● **What you are asked to do**: Using the entries that follow, report the number of lines that include the string "CmpWork", without any other text.

● **Extracted material**:
(* ===== verification/ConsensusDifficulty.v ===== *)
(** * [core/consensus/application.go]: difficulty adjustment and headers

    The proof-of-work part of applying a block: [ApplyHeader] and the three
    difficulty rules (target based, v2, final cut).  Durations are [int64]; every
    product and sum of the source wraps through [i64]. *)
From stdpp Require Import prelude strings gmap.
From Stdlib Require Import ZArith Lia.
From S2P Require Import Prelude TypesCurrency TypesData TypesEncoding TypesHash TypesPolicy.
From S2P Require Import ConsensusWork ConsensusState.

Definition updateTotalWork (s : State) : outcome (Work * BlockID) :=
  if childHeight s <? n_V2_AllowHeight (s_Network s) then
    depth ← addTarget (s_Depth s) (s_ChildTarget s);
    w ← invTarget depth;
    Ok (w, depth)
  else
    totalWork ← Work.add (s_TotalWork s) (s_Difficulty s);
    depth ← invTarget totalWork;
    Ok (totalWork, depth).

Definition updateOakTime (s : State) (blockTimestamp parentTimestamp : Time) : Duration :=
  if childHeight s =? u64 (n_ASIC_Height (s_Network s) - 1) then n_ASIC_OakTime (s_Network s)
  else
    let prevTotalTime :=
      if childHeight s =? u64 (n_Oak_Height (s_Network s) - 1)
      then i64 (BlockInterval s * i64 (childHeight s)) else s_OakTime s in
    let decayedTime := i64 (dur_div (i64 (dur_div prevTotalTime Second * 995)) 1000 * Second) in
    i64 (decayedTime + time_Sub blockTimestamp parentTimestamp).

Definition updateOakTarget (s : State) : outcome BlockID :=
  if childHeight s =? u64 (n_ASIC_Height (s_Network s) - 1) then Ok (n_ASIC_OakTarget (s_Network s))
  else t ← mulTargetFrac (s_OakTarget s) 1000 995; addTarget t (s_ChildTarget s).

Definition updateOakWork (s : State) : outcome (Work * BlockID) :=
  if childHeight s <? n_V2_AllowHeight (s_Network s) then
    target ← updateOakTarget s;
    w ← invTarget target;
    Ok (w, target)
  else
    d ← Work.div64 (s_OakWork s) 200;
    w ← Work.sub (s_OakWork s) d;
    work ← Work.add w (s_Difficulty s);
    target ← invTarget work;
    Ok (work, target).

(** [float64(a)/float64(b) > n/d] and [< n/d], for [n, d > 0].  Both operands are
    below [2^53] (a duration in seconds is below [2^34]), and a quotient of such
    integers that differs from [25/10] or [10/25] differs by more than the rounding
    of a float64, so the comparison is that of the rationals; a zero divisor gives an
    infinity of the sign of [a], or NaN. *)
Definition ratio_gt (a b n d : Z) : bool :=
  if b =? 0 then 0 <? a else if 0 <? b then n * b <? a * d else a * d <? n * b.
Definition ratio_lt (a b n d : Z) : bool :=
  if b =? 0 then a <? 0 else if 0 <? b then a * d <? n * b else n * b <? a * d.

(** The clamp to a factor of 3 shared by the Oak and v2 rules. *)
Definition clamp_interval (interval t : Z) : Z :=
  if t <? dur_div interval 3 then dur_div interval 3
  else if i64 (interval * 3) <? t then i64 (interval * 3) else t.

Definition adjustTarget (s : State) (blockTimestamp targetTimestamp : Time) : outcome BlockID :=
  let blockInterval := dur_div (BlockInterval s) Second in
  let h := childHeight s in
  if h <=? n_Oak_Height (s_Network s) then
    if negb (h mod 500 =? 0) then Ok (s_ChildTarget s) else
    let ancestorDepth := if h <? 1000 then h else 1000 in
    let elapsed := dur_div (time_Sub blockTimestamp targetTimestamp) Second in
    let expected := i64 (blockInterval * ancestorDepth) in
    let '(expected, elapsed) :=
      if ratio_gt expected elapsed 25 10 then (25, 10)
      else if ratio_lt expected elapsed 10 25 then (10, 25)
      else (expected, elapsed) in
    mulTargetFrac (s_ChildTarget s) elapsed expected
  else
    let oakTotalTime := dur_div (s_OakTime s) Second in
    let height := ci_Height (s_Index s) in
    let elapsed :=
      if height <? n_Oak_FixHeight (s_Network s) then oakTotalTime
      else i64 (Unix (nth 0 (s_PrevTimestamps s) 0) - Unix (n_Oak_GenesisTimestamp (s_Network s))) in
    let delta := i64 (i64 (blockInterval * i64 height) - elapsed) in
    let shift := i64 (delta * delta) in
    let shift := if delta <? 0 then i64 (- shift) else shift in
    let shift := dur_div (i64 (shift * 10)) 100000000 in
    let targetBlockTime := clamp_interval blockInterval (i64 (blockInterval + shift)) in
    let oakTotalTime := if oakTotalTime <=? 0 then 1 else oakTotalTime in
    let targetBlockTime := if targetBlockTime =? 0 then 1 else targetBlockTime in
    hashrate ← big_Div maxTarget (be_decode (s_OakTarget s));
    hashrate ← big_Div hashrate oakTotalTime;
    let hashrate := hashrate * targetBlockTime in
    let hashrate := if hashrate =? 0 then 1 else hashrate in
    q ← big_Div maxTarget hashrate;
    newTarget ← intToTarget q;
    if h =? n_ASIC_Height (s_Network s) then Ok newTarget else
    minT ← mulTargetFrac (s_ChildTarget s) 1004 1000;
    maxT ← mulTargetFrac (s_ChildTarget s) 1000 1004;
    Ok (if CmpWork newTarget minT <? 0 then minT
        else if 0 <? CmpWork newTarget maxT then maxT else newTarget).

Definition adjustDifficultyV2 (s : State) (blockTimestamp : Time) : outcome Work :=
  let expectedTime := i64 (BlockInterval s * i64 (childHeight s)) in
  let actualTime := time_Sub blockTimestamp (n_Oak_GenesisTimestamp (s_Network s)) in
  let delta := i64 (expectedTime - actualTime) in
  let shift := i64 (i64 (10 * dur_div delta 10000) * dur_div delta 10000) in
  let shift := if delta <? 0 then i64 (- shift) else shift in
  let targetBlockTime := clamp_interval (BlockInterval s) (i64 (BlockInterval s + shift)) in
  let oakTime := if s_OakTime s <=? Second then Second else s_OakTime s in
  estimatedHashrate ← Work.div64 (s_OakWork s) (u64 (dur_div oakTime Second));
  newDifficulty ← Work.mul64 estimatedHashrate (u64 (dur_div targetBlockTime Second));
  maxAdjust ← Work.div64 (s_Difficulty s) 250;
  minDifficulty ← Work.sub (s_Difficulty s) maxAdjust;
  if Work.Cmp newDifficulty minDifficulty <? 0 then Ok minDifficulty else
  maxDifficulty ← Work.add (s_Difficulty s) maxAdjust;
  Ok (if 0 <? Work.Cmp newDifficulty maxDifficulty then maxDifficulty else newDifficulty).

(** The target block interval of the final-cut rule. *)
Definition targetInterval (s : State) (blockTimestamp : Time) : Duration :=
  let expectedDuration := i64 (BlockInterval s * i64 (childHeight s)) in
  let actualDuration := time_Sub blockTimestamp (n_Oak_GenesisTimestamp (s_Network s)) in
  let shift := dur_div (i64 (expectedDuration - actualDuration)) 1000 in
  let t := i64 (BlockInterval s + shift) in
  let t := Z.min t (i64 (BlockInterval s * 3)) in
  Z.max t (dur_div (BlockInterval s) 3).

Definition adjustDifficultyFinalCut (s : State) (blockTimestamp : Time) : outcome Work :=
  a ← Work.mul64 (s_OakWork s) (u64 (targetInterval s blockTimestamp));
  half ← Work.mul64 Work.oneWork (u64 (dur_div (s_OakTime s) 2));
  a ← Work.add a half;
  newDifficulty ← Work.div64 a (u64 (Z.max (s_OakTime s) 1));
  d250 ← Work.div64 (s_Difficulty s) 250;
  let maxAdjust := Work.max d250 Work.oneWork in
  hi ← Work.add (s_Difficulty s) maxAdjust;
  let newDifficulty := Work.min newDifficulty hi in
  lo ← Work.sub (s_Difficulty s) maxAdjust;
  let newDifficulty := Work.max newDifficulty lo in
  Ok (Work.max newDifficulty Work.oneWork).

Definition adjustDifficulty (s : State) (blockTimestamp targetTimestamp : Time)
    : outcome (Work * BlockID) :=
  if childHeight s <? n_V2_AllowHeight (s_Network s) then
    target ← adjustTarget s blockTimestamp targetTimestamp;
    w ← invTarget target;
    Ok (w, target)
  else
    difficulty ← (if childHeight s <? n_V2_FinalCutHeight (s_Network s)
                  then adjustDifficultyV2 s blockTimestamp
                  else adjustDifficultyFinalCut s blockTimestamp);
    target ← invTarget difficulty;
    Ok (difficulty, target).

(** ** Record updates of [State] *)
Definition set_pow (s : State) (index : ChainIndex) (ts : list Time) (depth childTarget : BlockID)
    (oakTime : Duration) (oakTarget : BlockID) (totalWork difficulty oakWork : Work) : State :=
  {| s_QdayHeight := s_QdayHeight s; s_Network := s_Network s; s_Index := index;
     s_PrevTimestamps := ts; s_Depth := depth; s_ChildTarget := childTarget;
     s_SiafundTaxRevenue := s_SiafundTaxRevenue s; s_OakTime := oakTime; s_OakTarget := oakTarget;
     s_FoundationSubsidyAddress := s_FoundationSubsidyAddress s;
     s_FoundationManagementAddress := s_FoundationManagementAddress s;
     s_TotalWork := totalWork; s_Difficulty := difficulty; s_OakWork := oakWork;
     s_Elements := s_Elements s; s_Attestations := s_Attestations s |}.

Section Header.
Context {crypto : Crypto}.

(** [next.PrevTimestamps]: the new timestamp, then the previous ones shifted. *)
Definition push_timestamp (t : Time) (prev : list Time) : list Time :=
  take (length prev) (t :: prev).

Definition ApplyHeader (s : State) (bh : BlockHeader) (targetTimestamp : Time) : outcome State :=
  if (0 <? ci_Height (s_Index s)) && negb (bool_decide (ci_ID (s_Index s) = bh_ParentID bh))
  then Panic "consensus: cannot apply non-child block"
  else
    next ←
      (if bool_decide (bh_ParentID bh = zeroHash) then
         let oakTime := updateOakTime s (bh_Timestamp bh) (bh_Timestamp bh) in
         '(oakWork, oakTarget) ← updateOakWork s;
         Ok (set_pow s {| ci_Height := 0; ci_ID := BlockHeader_ID bh |}
               (push_timestamp (bh_Timestamp bh) (s_PrevTimestamps s))
               (s_Depth s) (s_ChildTarget s) oakTime oakTarget
               (s_TotalWork s) (s_Difficulty s) oakWork)
       else
         '(totalWork, depth) ← updateTotalWork s;
         '(difficulty, childTarget) ← adjustDifficulty s (bh_Timestamp bh) targetTimestamp;
         let oakTime := updateOakTime s (bh_Timestamp bh) (nth 0 (s_PrevTimestamps s) 0) in
         '(oakWork, oakTarget) ← updateOakWork s;
         Ok (set_pow s {| ci_Height := u64 (ci_Height (s_Index s) + 1); ci_ID := BlockHeader_ID bh |}
               (push_timestamp (bh_Timestamp bh) (s_PrevTimestamps s))
               depth childTarget oakTime oakTarget totalWork difficulty oakWork));
    Ok (if n_V2_FinalCutHeight (s_Network next) <=? ci_Height (s_Index next)
        then set_pow next (s_Index next) (s_PrevTimestamps next) zeroHash zeroHash (s_OakTime next)
               zeroHash (s_TotalWork next) (s_Difficulty next) (s_OakWork next)
        else next).
End Header.
Definition validateMinerPayouts (s : State) (b : Block) : outcome unit :=
  reward ← BlockReward s;
  expectedSum ← for_each (b_Transactions b) 0 reward (fun _ txn sum =>
    for_each (tx_MinerFees txn) 0 sum (fun _ fee sum =>
      _ ← fail_if (Currency.IsZero fee) "transaction fee has zero value";
      add_or_fail sum fee "transaction fees overflow"));
  expectedSum ←
    match b_V2 b with
    | Some d =>
        sum ← for_each (v2b_Transactions d) 0 expectedSum (fun _ txn sum =>
                add_or_fail sum (v2tx_MinerFee txn) "v2 transaction fees overflow");
        _ ← fail_if (negb (zlen (b_MinerPayouts b) =? 1)) "block must have exactly one miner payout";
        Ok sum
    | None => Ok expectedSum
    end;
  sum ← for_each (b_MinerPayouts b) 0 Currency.ZeroCurrency (fun _ mp sum =>
    _ ← fail_if (Currency.IsZero (sco_Value mp) && negb (isQday s)) "miner payout has zero value";
    add_or_fail sum (sco_Value mp) "miner payouts overflow");
  fail_if (negb (bool_decide (sum = expectedSum)))
    "miner payout sum does not match block reward + fees".

Definition block_weight (b : Block) : Z :=
  foldl (fun w txn => u64 (w + V2TransactionWeight txn))
    (foldl (fun w txn => u64 (w + TransactionWeight txn)) 0 (b_Transactions b)) (V2Transactions b).

Definition ValidateOrphan (s : State) (b : Block) : outcome unit :=
  _ ← fail_if (MaxBlockWeight <? block_weight b) "block exceeds maximum weight";
  _ ← validateMinerPayouts s b;
  _ ← wrap_err "block has " (ValidateHeader s (Block_Header b));
  match b_V2 b with
  | Some d => fail_if (negb (v2b_Height d =? u64 (ci_Height (s_Index s) + 1)))
                "block height does not increment parent height"
  | None => Ok tt
  end.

● **Task response**: 2